Have you seen the latest Star Wars movie? I highly doubt it, since I made it myself in my garage only a few days ago. Finally we all get all those questions about Yoda’s sex life answered.

What’s the deal with napkins? Is anybody actually using these things?

I tried reading a book the other day and, frankly, I wasn’t all that impressed. I’m not saying everyone is wrong with all this “books, books, books” praise, but I don’t see it myself.

If you are going to shoot the Creature from the Black Lagoon, do you need a hunting license or a fishing license? This assumes, of course, you’re doing it by yourself and not part of some angry mob. However, this is the kind of predicament that keeps me up at night. It probably worries the Creature, too.

I am finally finished selling my antique condom collection. I thought I’d never be rid of those things. A bad area to invest your money, let’s just say that.

I would never, under any circumstances, hit a woman. Go ahead—tempt me. Give me a free punch, promise me her back will be turned. Have her burn down my house and I still won’t do it. I want to point out, of course, using a baseball bat is not counted as hitting by most judges. It’s more of a bludgeoning.

I like croutons, but hate salad. What is the answer, my friends?

Johnny Cash was always known as the Man in Black, and probably always will be.
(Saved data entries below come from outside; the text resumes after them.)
(* ===== verification/Prelude.v ===== *)
(** * backendkit: a verification development

    The library under src/ is the shared server side of a suite of Go services:
    middleware that authenticates requests and limits them, a backend for
    frontends ("bff") that keeps OAuth tokens out of the browser, a policy
    enforcement point, feature gating by plan, and a client of the identity
    provider Socrate. This development translates its own logic into executable
    definitions, package by package, and proves what each package promises.

    ** How the parts interact

    A request passes [httpware] (request id, recovery, rate limits), then
    [jwtauth], which verifies its bearer token with keys of a cached JWKS and
    writes the identity into the context ([ctxutil]); handlers behind it ask the
    tenant guard, the role table, [tiering] gates and the enforcement point
    [pep], all of which read that context; refusals are written as [apierror]s.
    Browsers talk to the [bff] gateway instead: it looks a session up in a
    store, checks CSRF, refreshes tokens with the [socrate] client, and forwards
    the request with the session's access token, which [jwtauth] verifies
    upstream.

    ** Files and the code they model

    - [Prelude]: automation, hint database, 64-bit wrapping, time and durations,
      results, lemmas on lists and finite maps, and [simulation], which the
      refinements of stores share.
    - [GoText], [GoUrl], [GoJson], [GoFloat], [Http]: what the code uses of
      Go's [strings], [utf8], [strconv], [base64], [net/url],
      [encoding/json], float64 and [net/http]; [Utf8] and [JsonRoundtrip]
      prove that decoding undoes encoding for runes and for JSON values, [GoUrl]
      that parsing undoes escaping, [Numbers] that integers below 2^53 survive
      their decimal text and float64.
    - [CtxUtil] (ctxutil/context.go): a context is the list of its pairs;
      [ContextTypes]: the types its keys are read at and the contexts that the
      packages build.
    - [ApiError] (apierror/errors.go): errors and their writers.
    - [JwtKeys], [JwtAuth] (jwtauth/middleware.go): key parsing, [KeyCache] and
      [getKey]; options, claims, [validateToken] and [Handler]. [JwksFlight]:
      concurrent lookups and their single flight as a step relation;
      [KeyWithdrawal]: sequences of requests that share the cache.
    - [SocrateToken], [SocrateService] (socrate/bff.go, client.go,
      service_token_scopes.go, attribution.go, helpers.go, policy.go): token
      answers and errors; the service token, the bounded cache of scoped tokens,
      headers sent for a user, policy decisions.
    - [SocrateHttp] (socrate/client.go, bff.go): the HTTP side of the client as
      a state and error monad [M] over the client, the requests sent, the open
      response bodies and the clock; [SocrateUsers] (client.go, bff.go,
      policy.go, profile.go, signup.go), [SocrateAdmin] (admin.go,
      monitoring.go, dashboard.go, alerts.go, reports.go, settings.go) and
      [EventStream] (the event stream of monitoring.go): one definition per
      method, with the URL, the body and the decoding. [SocrateCalls] lists the
      methods as the type [call] with an abstract endpoint per method and a step
      relation; [SocrateRuns] proves sequences of calls against it.
    - [Conformance] (conformance/): loading and matching the fixtures;
      [FixtureFiles] holds the embedded files, [FixtureMatch] relates the loader
      and the matcher, [PublishedKeys] the published keys and [JwtKeys],
      [SignedTokens] signed fixtures and [JwtAuth]; [StepUp] carries a signed
      token on to [Pep].
    - [Integration]: the session gateway over the Socrate client, and the
      enforcement point over its policy endpoint. [Stack]: the middlewares of
      a service composed in front of its handler. [Downstream]: the gateway, its
      reverse proxy and a backend behind that stack.
    - [Session], [SessionStore], [PostgresStore], [PendingLogin], [BffMisc],
      [Gateway] (bff/): sessions as objects of a heap, the class [SessionStore]
      with its laws and its two implementations, the class [PendingLoginStore]
      with its two, cookies, PKCE, login binding and redirect targets, and the
      gateway, proved against the store interface. [Gateway.gateway.flight] is
      the single flight of [EnsureFresh] as a step relation. [PendingSpec]: the
      two stores of pending logins against one map. [SessionSpec]: the two
      session stores against one map, through the class [StoreView] that says
      what a store holds; [GatewaySpec]: the gateway over either store against a
      gateway whose sessions live in a map.
    - [Pep] (pep/pep.go, socrate/policy.go): modes, obligations, [Check] and its
      middleware, against the class-like parameter [Decider].
    - [Tiering] (tiering/): plan registry, gate, policy cells and the cached
      service over the interface of its repository.
    - [Pagination] (pagination/), [NarrationCache] (ainarration/) and [Lru],
      its specification as one list from the least to the most recently used,
      [RateLimit] (httpware/ratelimit.go, keyed_ratelimit.go), [RateIsolation],
      runs of the keyed limiter with and without the other callers, and
      [Cleanup], their background goroutines as a step relation, [HttpWare] (the
      other middlewares of httpware/), [Limits] (httpware/bodylimit.go,
      timeout.go, buildinfo/), [GormLogger] (gormlogger/).
    - [Ailang] (ailang/): the language check, the JSON-aware translator and the
      guard; [AiGateway] (aigateway/): the clients of language models, the safe
      client built on the guard, and the factory.

    Each definition that translates code names its file and symbol in the
    comment before it, and keeps the name of the Go identifier where it can
    (with a prefix or a trailing underscore where two methods share it).

    ** What the theorems show

    - Authentication: a request reaches the handler only with a token whose
      RS256 signature, registered claims, scopes, tenant and revocation state
      were checked, and the context holds exactly that token's identity; an
      empty audience or scope configuration admits nothing.
    - Keys: only strong RSA keys enter the cache; the endpoint is asked at most
      once per window by lookups that follow each other, and by concurrent ones
      only if they had looked before; a known key survives failed refreshes, a
      rotated key is found, and a withdrawn key is refused once the cache
      lifetime has passed.
    - Contexts: no type assertion on a request's context fails.
    - Sessions: logout is final in both stores; a stored session is read back;
      an OAuth state is accepted once; the stores stay bounded and well formed;
      the two stores of pending logins answer alike, as one simple map does, for
      logins with UTF-8 texts, and so do the two session stores, for requests on one session that do not
      overlap, also when a logout overtakes a request.
    - Gateway: only sessions that the store holds, with a valid CSRF token, are
      forwarded, with their own access token and without the browser's
      credentials; a refresh failure tears a session down exactly when the server
      rejected the token; of concurrent requests that share a session one at a
      time presents its refresh token, and none presents it again unless the
      answer to a refresh was lost; which store is behind the gateway cannot be
      observed by requests that do not overlap, while the database answers.
    - Policy: with an enforcing floor no check proceeds without an allowing
      decision and met obligations, those after an empty name excepted; outages fall back to the last mode; the
      optional mode field never costs a decision.
    - Service tokens: a scoped token is only handed out if the exchange that
      granted it asked for exactly the scopes of the call, and while it is
      alive; the cache is bounded.
    - The Socrate client: whatever was called before, every request carries the
      credential of its own call, the caller's token or the service token, and
      is the request of the method's endpoint, for the client's own application
      and with its arguments escaped; every
      response is closed when the application id is configured; a missing route
      is never taken for a missing user; the event stream delivers each frame
      once and in order.
    - Composition: a session dies only when the token endpoint rejected its
      refresh token; an action that an enforcing gate lets pass was allowed by
      the policy endpoint's answer; behind the whole stack a handler sees only
      requests on which token, tenant, rate limit, role, plan and policy agreed
      about one caller; and behind the gateway that caller is the session's user;
      an action that asks for a fresh sign-in with a second factor is reached
      exactly by users who signed in that way.
    - Background work: Stop of the keyed limiter may be called any number of
      times at once, returns, and lets the goroutine end; idle buckets are
      reclaimed; the narration cache is a least-recently-used cache.
    - Conformance fixtures (but the key set): what is loaded is accepted, in
      whatever order its members are written; what is accepted has exactly the fixture's members and values, the published keys are the
      keys the middleware reads, and a token signed from a sign-in fixture is
      admitted with the identity of its parameters.
    - Limits and gates: every request is counted in one bucket, address-keyed
      buckets are bounded and separate from the others, and what a tenant or a
      subject is answered does not depend on other callers; gates admit exactly the
      plans at or above theirs; policy updates are seen at once.
    - Generated text: a response marked valid passed the language check, the
      check does not depend on the order in which maps are visited, a JSON
      document is translated into a JSON document, the number of calls of the
      model is bounded, and a prompt is sent only to the configured provider, to
      Claude only for an allowed model.
    - The rest: server errors hide their message, request ids are safe to log,
      pages cover their items, redirect targets stay on the site.

    Some theorems exhibit behaviour the code does not intend; they stand beside
    the properties they limit: [removal_revives_logged_out_session],
    [logout_of_swept_session_is_undone], [invalid_text_is_replaced],
    [lost_answer_presents_again],
    [durable_store_spends_token_twice], [durable_store_loses_rotated_token],
    [empty_obligation_is_dropped], [huge_page_has_negative_offset],
    [expired_get_drops_fresh_value], [recorder_disagrees_with_response],
    [log_names_no_tenant], [wrong_language_is_returned], [openai_ignores_allowed_models],
    [failed_lookup_leaks_body], [ipv6_admin_host_loses_brackets],
    [route_limit_cannot_raise_the_global_one], [concurrent_misses_fetch_twice]
    and [session_text_is_a_credential].

    ** Conventions and bounds

    - A Go string is a [string] of 8-bit characters; [int] and [int64] are [Z]
      wrapped to 64 bits where the code can overflow; a [time.Time] is a [Z] of
      nanoseconds since the beginning of year 1, its zero value, unbounded
      except where [time.Unix] wraps.
    - Shared mutable objects (sessions, rate-limit buckets, cached scoped
      tokens) are locations of a heap or of a table of objects, so aliasing is
      part of the model. Code under a mutex is one step; where a function
      releases its lock in between, it is several definitions and its theorems
      quantify over what runs between them. The [sync.Once] of a limiter is
      stepped through with its flag and its mutex. The single-flight group is a
      library: the step relations have its documented rule, one flight per key
      whose result all who joined it receive.
    - The clock is read once per locked section and passed in; the answers of
      servers, statements and random sources are inputs.
    - Recursion is structural except in the JSON parser, whose fuel
      [2 * length + 2] covers two calls per byte, and in [itoa], whose 20 digits
      cover 64-bit integers.
    - Code outside the repository is a class with its documented laws: the JWT
      library, UUIDs, AES-GCM, SHA-256, the token bucket, IP parsing, the
      database driver's rounding, the snapshot codec, the JSON text of a time, the
      policy repository, the language model. So are Unicode's tables beyond Latin-1 and the decimal text
      of a float64. A property that assumes such laws has a witness with a concrete
      instance.

    ** Not modelled

    What is left out has no logic of its own, or none that can be stated without
    the libraries it calls. Log lines and the registration of metrics beyond
    their labels, the loggers and reporters that constructors store, and the
    constructors for tests; the texts of error messages beyond what callers
    inspect, and so the wording of the matcher's differences (but not how long a
    value they show); the schema migration texts; the deadline of a database
    statement, whose effect is an outcome of the statement; the nesting limit of
    encoding/json; the scanner's limit on the length of a line of the event stream
    is modelled, its buffering is not. [NewKey] of conformance only calls the
    cryptography library. The program under conformance/testdata fills the
    database of a server for tests, through that server's own packages, which are
    not part of the repository. The order in which Go visits a map while a
    fixture is resolved is fixed; fixtures whose keys collide after renaming are
    excluded where it would matter. *)

From Stdlib Require Export ZArith Lia Ascii String.
From stdpp Require Export base tactics option list list_numbers fin_maps gmap strings numbers sorting.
It doesn’t matter how black you dress, it’s just a title that’s impossible to wrestle away from him. I tried wearing purple for a year, but I suppose Prince had that all sewn up. I don’t know who got fellated to preserve these titles, but I want my own and I’ll wear anything, suck anything to get it. The Man in Chartreuse? The Man in Off-White? Let me know, people.

The guitar has reigned for years as the most popular instrument in the world. I say it’s high time that tyranny came to an end.

For those who don’t know my writing process, I carry a little brown book with me, all the time, in my coat pocket. When the muse strikes, the real muse, not just some bitch hitting me for no reason, I take out my book and scribble a thought down. Of course, getting a pen in here is a lot more difficult than hiding a little brown book. But I’m resourceful.

A reminder, folks: Never volunteer to suck a cock to get something. I make exceptions at times, of course, but it’s always a good rule. And for God’s sake, if you do, at least get what you were promised before you do it. Fool me once, as they say…

I am no longer welcome back at Cracker Barrel. I can do nothing more than continue to profess my innocence.

Vernon Hooper’s Fifth Syphilis
There is some brand of lunchmeat that makes all the pain of the world go away. I can never remember the name. I want to say Hormel, but that may have just been something I saw on the shelf. A shame. Good lunchmeat.

Fourth and Forward
These are the times that try men’s souls. And if you haven’t tried soul before, I would suggest trying a man’s Marvin Gaye collection first. Nobody sounds quite like Marvin Gaye.

Third Time’s Alarm
If you got the chance to pick your own nickname, what would it be? Wait—don’t jump the gun too soon. Remember, this will have to last you forever. Unless you change it.

Second Verse, Same as the First
The other day, for the first time, I had popcorn shrimp. Have you seen this stuff? It’s not popcorn. And it’s not shrimp. Only, it is shrimp, I suppose. But it’s not popcorn. That’s all I’m saying.